Task description — For the records that follow, please set down exactly the lines between the one holding "when b _onOpen" and the one holding "if negb (is_true", inclusive, and only those.
[Dataset records — start]
Lemma when_onOpen_run (b : bool) (host : Host) (this : DialogBase) :
  when b _onOpen host this =
  (ended (b && raises_opt (onOpen (properties this))),
   if b then with_initialFocusSet false (with_callFocus true this) else this,
   if b then match onOpen (properties this) with
             | Some f => [Call_onOpen f]
             | None => []
             end
   else []).
Proof. destruct b; cbn [when andb]; [apply _onOpen_run|reflexivity]. Qed.

(** The ways through [_checkFocus] of an open dialog, and the early
    return of a closed one.  When the close request of a non-modal
    dialog raises, the check ends there and focus is not set. *)
Lemma _checkFocus_run (host : Host) (this : DialogBase) :
  _checkFocus host this =
  if negb (is_true (open (properties this))) then (Returned tt, this, [])
  else if containsFocus (meta_Focus_get host "main")
  then (Returned tt, with_initialFocusSet true (with_callFocus false this),
        [Focus_get "main"])
  else if _initialFocusSet this
  then if is_true (modal (properties this))
       then (Returned tt, with_callFocus true this,
             [Focus_get "main"; Focus_set "main"])
       else (ended (close_raises this), this,
             Focus_get "main" :: effects (_close host this) ++
             (if close_raises this then []
              else if _callFocus this then [Focus_set "main"] else []))
  else (Returned tt, this,
        Focus_get "main" :: (if _callFocus this then [Focus_set "main"] else [])).
Proof.
  unfold _checkFocus, bind at 1. cbn [get].
  destruct (negb (is_true (open (properties this)))); [reflexivity|].
  unfold bind, Focus_get_, Focus_set_, ask, emit, ret, get, when, modify.
  cbn -[_close].
  destruct (containsFocus (meta_Focus_get host "main")); cbn -[_close];
    [reflexivity|].
  destruct (_initialFocusSet this) eqn:Ei; cbn -[_close].
  - destruct (is_true (modal (properties this))); cbn -[_close]; [reflexivity|].
    rewrite (_close_run host this). cbn -[_close].
    destruct (close_raises this); cbn -[_close]; [rewrite app_nil_r; reflexivity|].
    destruct (_callFocus this); cbn -[_close]; rewrite ?app_nil_r; reflexivity.
  - destruct (_callFocus this); reflexivity.
Qed.

Lemma at_check_fields (host : Host) (this : DialogBase) :
  properties (at_check host this) = properties this /\
  children (at_check host this) = children this /\
  _titleId (at_check host this) = _titleId this /\
  _wasOpen (at_check host this) =
    Some (default false (open (properties this))) /\
  _callFocus (at_check host this) =
    (if open_edge this then true else _callFocus this) /\
  _initialFocusSet (at_check host this) =
    (if open_edge this then false else _initialFocusSet this).
Proof.
  unfold at_check. rewrite when_onOpen_run. cbn [instance fst snd].
  destruct (open_edge this); repeat split; reflexivity.
Qed.

(** [render] is the lifecycle step, then the focus check, then the tree;
    only the first two touch the instance or the outside world.  When
    [onOpen] raises the pass ends in the lifecycle step, before
    [_wasOpen] is stored. *)
Lemma render_at_check fmt (host : Host) (this : DialogBase) :
  instance (render fmt host this) =
    (if open_raises this
     then with_initialFocusSet false (with_callFocus true this)
     else instance (_checkFocus host (at_check host this))) /\
  effects (render fmt host this) =
    (if open_edge this
     then match onOpen (properties this) with
          | Some f => [Call_onOpen f]
          | None => []
          end
     else []) ++
    (if open_raises this then []
     else effects (_checkFocus host (at_check host this))).
Proof.
  unfold render, open_raises, at_check, open_edge, bind.
  cbn -[_checkFocus _onOpen when].
  rewrite when_onOpen_run.
  destruct (default false (open (properties this)) &&
            negb (is_true (_wasOpen this)));
    cbn -[_checkFocus].
  - destruct (raises_opt (onOpen (properties this))); cbn -[_checkFocus].
    + rewrite app_nil_r. split; reflexivity.
    + destruct (_checkFocus host _) as [[[u|] this2] t2];
        cbn; rewrite ?app_nil_r; split; reflexivity.
  - destruct (_checkFocus host _) as [[[u|] this2] t2];
      cbn; rewrite ?app_nil_r; split; reflexivity.
Qed.

(** How a pass ends: it raises when [onOpen] raises at the open
    transition or when the focus check raises, and returns a tree
    otherwise. *)
Lemma render_result fmt (host : Host) (this : DialogBase) :
  if open_raises this then result (render fmt host this) = Raised
  else match result (_checkFocus host (at_check host this)) with
       | Raised => result (render fmt host this) = Raised
       | Returned _ => exists root, result (render fmt host this) = Returned root
       end.
Proof.
  unfold render, open_raises, at_check, open_edge, bind.
  cbn -[_checkFocus _onOpen when].
  rewrite when_onOpen_run.
  destruct (default false (open (properties this)) &&
            negb (is_true (_wasOpen this)));
    cbn -[_checkFocus].
  - destruct (raises_opt (onOpen (properties this))); cbn -[_checkFocus];
      [reflexivity|].
    destruct (_checkFocus host _) as [[[u|] this2] t2]; cbn;
      [eexists; reflexivity|reflexivity].
  - destruct (_checkFocus host _) as [[[u|] this2] t2]; cbn;
      [eexists; reflexivity|reflexivity].
Qed.

Lemma open_raises_no_edge (this : DialogBase) :
  open_edge this = false -> open_raises this = false.
Proof. intros E. unfold open_raises. rewrite E. reflexivity. Qed.

(** A pass that is no open transition: the check runs on the instance
    with [_wasOpen] updated. *)
Lemma render_no_edge fmt (host : Host) (this : DialogBase) :
  open_edge this = false ->
  let this1 :=
    with_wasOpen (Some (default false (open (properties this)))) this in
  instance (render fmt host this) = instance (_checkFocus host this1) /\
  effects (render fmt host this) = effects (_checkFocus host this1).
Proof.
  intros E this1. destruct (render_at_check fmt host this) as [Hi He].
  rewrite Hi, He, (open_raises_no_edge this E), E.
  unfold at_check. rewrite E. split; reflexivity.
Qed.

Lemma is_true_open_default (o : option bool) :
  default false o = is_true o.
Proof. destruct o as [[|]|]; reflexivity. Qed.

(** A pass that is an open transition, with an [onOpen] that returns:
    [_onOpen] runs first, then the check. *)
Lemma render_edge fmt (host : Host) (this : DialogBase) :
  open_edge this = true ->
  raises_opt (onOpen (properties this)) = false ->
  let this1 :=
    with_wasOpen (Some true)
      (with_initialFocusSet false (with_callFocus true this)) in
  instance (render fmt host this) = instance (_checkFocus host this1) /\
  effects (render fmt host this) =
    effects (_onOpen host this) ++ effects (_checkFocus host this1).
Proof.
  intros E Hr this1. destruct (render_at_check fmt host this) as [Hi He].
  rewrite Hi, He. unfold open_raises, at_check. rewrite E, Hr.
  cbn [andb when]. rewrite _onOpen_run. cbn [instance effects fst snd].
  unfold open_edge in E. apply andb_true_iff in E. destruct E as [Eo _].
  rewrite Eo. split; reflexivity.
Qed.

(** A pass that is an open transition, with an [onOpen] that raises:
    the pass ends with that call, after the flags were set and before
    [_wasOpen] is stored. *)
Lemma render_edge_raises fmt (host : Host) (this : DialogBase) :
  open_edge this = true ->
  raises_opt (onOpen (properties this)) = true ->
  render fmt host this =
  (Raised, with_initialFocusSet false (with_callFocus true this),
   effects (_onOpen host this)).
Proof.
  intros E Hr.
  pose proof (render_result fmt host this) as Hres.
  destruct (render_at_check fmt host this) as [Hi He].
  unfold open_raises in *. rewrite E, Hr in *. cbn [andb] in *.
  rewrite app_nil_r in He. rewrite _onOpen_run. cbn [effects snd].
  destruct (render fmt host this) as [[o th] t].
  cbn [result instance effects fst snd] in *. subst. reflexivity.
Qed.

Lemma _onCloseClick_run (e : MouseEvent) (host : Host) (this : DialogBase) :
  _onCloseClick e host this =
  (ended (close_raises this), this,
   StopPropagation (Mouse e) :: effects (_close host this)).
Proof.
  unfold _onCloseClick, bind, emit. rewrite (_close_run host this).
  destruct (close_raises this); reflexivity.
Qed.

Lemma _onUnderlayClick_run (e : MouseEvent) (host : Host) (this : DialogBase) :
  _onUnderlayClick e host this =
  (ended (negb (is_true (modal (properties this))) && close_raises this), this,
   StopPropagation (Mouse e) ::
   (if is_true (modal (properties this)) then [] else effects (_close host this))).
Proof.
  unfold _onUnderlayClick, bind, emit, get, when.
  destruct (is_true (modal (properties this))); cbn -[_close]; [reflexivity|].
  rewrite (_close_run host this). destruct (close_raises this); reflexivity.
Qed.

Lemma _onKeyUp_run esc (e : KeyboardEvent) (host : Host) (this : DialogBase) :
  _onKeyUp esc e host this =
  (ended ((which e =? esc) && close_raises this), this,
   StopPropagation (Keyboard e) ::
   (if which e =? esc then effects (_close host this) else [])).
Proof.
  unfold _onKeyUp, bind, emit, when.
  destruct (which e =? esc); cbn -[_close]; [|reflexivity].
  rewrite (_close_run host this). destruct (close_raises this); reflexivity.
Qed.

(** A close request calls nothing but [onRequestClose]. *)
Lemma _close_effects_cases (host : Host) (this : DialogBase) :
  effects (_close host this) = [] \/
  exists f, onRequestClose (properties this) = Some f /\
            closeable (properties this) <> Some false /\
            effects (_close host this) = [Call_onRequestClose f].
Proof.
  rewrite _close_effects.
  destruct (closeable (properties this)) as [[|]|]; cbn; auto;
    destruct (onRequestClose (properties this)) as [f|]; auto;
    right; exists f; repeat split; congruence.
Qed.

Lemma _close_guarded (host : Host) (this : DialogBase) :
  closeable (properties this) = Some false ->
  effects (_close host this) = [] /\ close_raises this = false.
Proof.
  intros E. rewrite _close_effects. unfold close_raises. rewrite E.
  split; reflexivity.
Qed.

Lemma _close_calls (host : Host) (this : DialogBase) (f : Callback) :
  closeable (properties this) <> Some false ->
  onRequestClose (properties this) = Some f ->
  effects (_close host this) = [Call_onRequestClose f].
Proof.
  intros Hc Hf. rewrite _close_effects, Hf.
  destruct (closeable (properties this)) as [[|]|]; cbn; congruence.
Qed.

(** A pass of an open dialog that was open before is no open transition. *)
Lemma open_edge_was_open (this : DialogBase) :
  is_true (_wasOpen this) = true -> open_edge this = false.
Proof. intros E. unfold open_edge. rewrite E. apply andb_false_r. Qed.

Lemma open_edge_closed (this : DialogBase) :
  is_true (open (properties this)) = false -> open_edge this = false.
Proof.
  intros E. unfold open_edge. rewrite is_true_open_default, E. reflexivity.
Qed.
Lemma dijkstra_build_from (vs : list Z) (es : list edge) (adj : gmap Z (list (Z * Q)))
    (P : Z → Z * Q → Prop) :
  (∀ e, e ∈ es → (endpoints e).1 ∈ vs ∧ (endpoints e).2 ∈ vs) →
  (∀ u, is_Some (adj !! u) ↔ u ∈ vs) →
  (∀ u l x, adj !! u = Some l → x ∈ l ↔ P u x) →
  ∃ adj', for_each Dijkstra.add_edge es adj = Ok adj' ∧
    (∀ u, is_Some (adj' !! u) ↔ u ∈ vs) ∧
    (∀ u l x, adj' !! u = Some l →
       x ∈ l ↔ (P u x ∨ ∃ e, e ∈ es ∧ (unpack e = (u, x.1, x.2) ∨ unpack e = (x.1, u, x.2)))) ∧
    (∀ u l', adj' !! u = Some l' →
       ∃ l, adj !! u = Some l ∧ length l' = (length l + incidences es (λ x, x = u))%nat).
Proof.
  revert adj P. induction es as [|e es IH]; intros adj P Hes Hdom HP; simpl.
  - exists adj. split; [done|]. split; [done|]. split.
    + intros u l x Hl. rewrite (HP u l x Hl). split; [auto|].
      intros [?|(e & He & _)]; [done|]. by apply elem_of_nil in He.
    + intros u l' Hl'. exists l'. split; [done|]. unfold incidences. simpl. lia.
  - destruct (Hes e (list_elem_of_here _ _)) as [He1 He2].
    rewrite endpoints_unpack in He1, He2. simpl in He1, He2.
    rewrite dijkstra_add_edge_insert_both.
    destruct (insert_both_spec (λ (x : Z * Q) (l : list (Z * Q)), x ∈ l) (λ x l, l ++ [x])
                mem_snoc (unpack e).1.1 (unpack e).1.2
                ((unpack e).1.2, (unpack e).2) ((unpack e).1.1, (unpack e).2) adj P)
      as (adj1 & Hadd & Hdom1 & HP1); [by apply Hdom..|done|].
    rewrite Hadd. simpl.
    destruct (IH adj1 _ (λ e' He', Hes e' (list_elem_of_further _ _ _ He'))
                (λ u, transitivity (Hdom1 u) (Hdom u)) HP1)
      as (adj' & Hrun & Hdom' & HP' & Hlen').
    exists adj'. split; [done|]. split; [done|]. split.
    + intros u l [v w] Hl. rewrite (HP' u l (v, w) Hl).
      destruct (unpack e) as [[a b] c] eqn:Hab. simpl. split.
      * intros [[?|[[-> [= -> ->]]|[-> [= -> ->]]]]|(e' & He' & ?)]; [by left| | |].
        -- right. exists e. split; [apply list_elem_of_here|by left].
        -- right. exists e. split; [apply list_elem_of_here|by right].
        -- right. exists e'. split; [by apply list_elem_of_further|done].
      * intros [?|(e' & He' & He'')]; [by left; left|].
        apply elem_of_cons in He' as [->|He'].
        -- left. right. rewrite Hab in He''. destruct He'' as [[= -> -> ->]|[= -> -> ->]]; auto.
        -- right. by exists e'.
    + intros u l' Hl'. destruct (Hlen' u l' Hl') as (l1 & Hl1 & Hlen1).
      destruct (insert_both_snoc_length _ _ _ _ adj adj1 u l1 Hadd Hl1) as (l & Hl & Hlen).
      exists l. split; [done|]. rewrite incidences_cons, endpoints_unpack. simpl.
      rewrite Hlen1, Hlen.
      destruct (decide ((unpack e).1.1 = u)), (decide ((unpack e).1.2 = u)); lia.
Qed.

Lemma dijkstra_build_adj_spec (g : graph) :
  endpoints_in g → ∃ adj, Dijkstra.build_adj g = Ok adj ∧ weighted_adjacency_of g adj.
Proof.
  intros Hg. unfold Dijkstra.build_adj.
  destruct (dijkstra_build_from (vertices g) (edges g)
              (dict_of id (λ _, []) (vertices g)) (λ _ _, False) Hg)
    as (adj & Hrun & Hdom & Harc & Hlen).
  - intros u. rewrite dict_of_lookup_id. destruct (decide (u ∈ vertices g)); [by split; eauto|].
    split; [by intros [? ?]|done].
  - intros u l x. rewrite dict_of_lookup_id.
    destruct (decide (u ∈ vertices g)); [|done]. intros [= <-].
    split; [by intros ?%elem_of_nil|done].
  - exists adj. split; [done|]. split; [done| |].
    + intros u l v w Hl. rewrite (Harc u l (v, w) Hl). unfold arc. simpl. naive_solver.
    + intros u l Hl. destruct (Hlen u l Hl) as (l0 & Hl0 & Hlen0).
      rewrite dict_of_lookup_id in Hl0. destruct (decide (u ∈ vertices g)); [|done].
      injection Hl0 as <-. simpl in Hlen0. lia.
Qed.
(** X3: the prompt is the extracted text, as it is and once, between a fixed
    instruction and the fixed ending; texts that differ give prompts that
    differ. *)
Theorem prompt_embeds_text :
  (exists head, forall text,
      prompt text = head ++ text ++ nl ++ nl ++ lit "Ответ:")
  /\ (forall t1 t2, prompt t1 = prompt t2 -> t1 = t2).
Proof.
  assert (D : exists head, forall text,
               prompt text = head ++ text ++ nl ++ nl ++ lit "Ответ:").
  { eexists. intros text. unfold prompt.
    match goal with
    | |- join nl ?l = _ =>
      change l with (firstn 22 l ++ skipn 22 l)
    end.
    cbn [firstn skipn].
    rewrite join_app by easy.
    change (join nl [text; []; lit "Ответ:"])
      with (text ++ nl ++ nl ++ lit "Ответ:").
    rewrite app_assoc. reflexivity. }
  split; [exact D|].
  destruct D as (head & D). intros t1 t2. rewrite !D. intros H.
  apply app_inv_head in H. now apply app_inv_tail in H.
Qed.

(** ** No validation of the parsed value *)

(** A text the reader accepts is, once trimmed, a compact payload: the
    condition of the layout lemmas costs an accepted text nothing. *)
Lemma loads_compact (s : str) (v : json) :
  JsonRef.loads s = Ok v -> compact (strip s) = true.
Proof.
  unfold JsonRef.loads.
  destruct (JsonRef.value (2 * List.length s + 2) (JsonRef.skip_ws s))
    as [[v' r]|] eqn:V; [|discriminate].
  destruct (JsonRef.skip_ws r) eqn:W; [|discriminate]. intros _.
  apply json_shape in V as [(c & [body E] & Sc) (c0 & t & E0 & S0)].
  assert (L : lstrip s = body ++ c :: r).
  { rewrite <- lstrip_skip_ws, E0, <- E, E0.
    apply lstrip_head. now apply solid_not_space. }
  assert (St : strip s = body ++ [c]).
  { unfold strip. rewrite L.
    replace (body ++ c :: r) with ((body ++ [c]) ++ r)
      by (now rewrite <- app_assoc).
    rewrite rstrip_spaces by (now apply skip_ws_nil).
    apply rstrip_snoc. now apply solid_not_space. }
  rewrite St. rewrite E0 in E.
  destruct body as [|b body']; cbn [app] in E.
  - unfold compact. cbn [app last]. now rewrite Sc.
  - injection E as -> _. unfold compact.
    change ((b :: body') ++ [c]) with (b :: body' ++ [c]).
    cbv beta iota.
    change (b :: body' ++ [c]) with ((b :: body') ++ [c]).
    rewrite last_last. now rewrite S0, Sc.
Qed.

(** C10, as the code has it: [analyze_document] checks nothing of what
    [json.loads] returns.  For every response the outcome is the outcome of
    [json.loads] on the cleaned text, so it raises exactly when [json.loads]
    raises, with that exception, and whatever value [v] the reader gives
    for the cleaned text, of whatever shape, is returned.  When the response
    is a payload in any layout of white space and fence markers, the cleaned
    text is the payload, so the value of the payload is returned. *)
Theorem analyze_document_unvalidated
  (w : world) (text content : str) (st : state) :
  llm_invoke w (prompt text) = Ok content ->
  analyze_document w text st
  = (json_loads w (strip_fences content),
     log (LlmInvoke (prompt text)) true st)
  /\ (forall e,
         fst (analyze_document w text st) = Raise e
         <-> json_loads w (strip_fences content) = Raise e)
  /\ (forall v,
         json_loads w (strip_fences content)
         = JsonRef.loads (strip_fences content) ->
         JsonRef.loads (strip_fences content) = Ok v ->
         fst (analyze_document w text st) = Ok v)
  /\ (forall (ws1 ws2 ws3 ws4 body : str) (opening closing : bool),
         forallb isspace ws1 = true -> forallb isspace ws2 = true ->
         forallb isspace ws3 = true -> forallb isspace ws4 = true ->
         compact body = true ->
         content = ws1 ++ opening_marker opening ++ ws2 ++ body ++ ws3
                   ++ closing_marker closing ++ ws4 ->
         strip_fences content = body
         /\ fst (analyze_document w text st) = json_loads w body
         /\ forall v,
              json_loads w body = JsonRef.loads body ->
              JsonRef.loads body = Ok v ->
              fst (analyze_document w text st) = Ok v).
Proof.
  intros H. rewrite (analyze_document_answer w text st H). cbn [fst].
  split; [reflexivity|]. split; [tauto|].
  split; [intros v Hr Hv; now rewrite Hr|].
  intros ws1 ws2 ws3 ws4 body opening closing H1 H2 H3 H4 C ->.
  assert (E : strip_fences
                (ws1 ++ opening_marker opening ++ ws2 ++ body ++ ws3
                 ++ closing_marker closing ++ ws4)
              = body).
  { rewrite layout_assoc. rewrite strip_fences_spaces by assumption.
    now apply strip_fences_marked. }
  rewrite E. split; [reflexivity|]. split; [reflexivity|].
  intros v Hr Hv. now rewrite Hr.
Qed.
[Dataset records — finish]
Response to this task —
  when b _onOpen host this =
  (ended (b && raises_opt (onOpen (properties this))),
   if b then with_initialFocusSet false (with_callFocus true this) else this,
   if b then match onOpen (properties this) with
             | Some f => [Call_onOpen f]
             | None => []
             end
   else []).
Proof. destruct b; cbn [when andb]; [apply _onOpen_run|reflexivity]. Qed.

(** The ways through [_checkFocus] of an open dialog, and the early
    return of a closed one.  When the close request of a non-modal
    dialog raises, the check ends there and focus is not set. *)
Lemma _checkFocus_run (host : Host) (this : DialogBase) :
  _checkFocus host this =
  if negb (is_true (open (properties this))) then (Returned tt, this, [])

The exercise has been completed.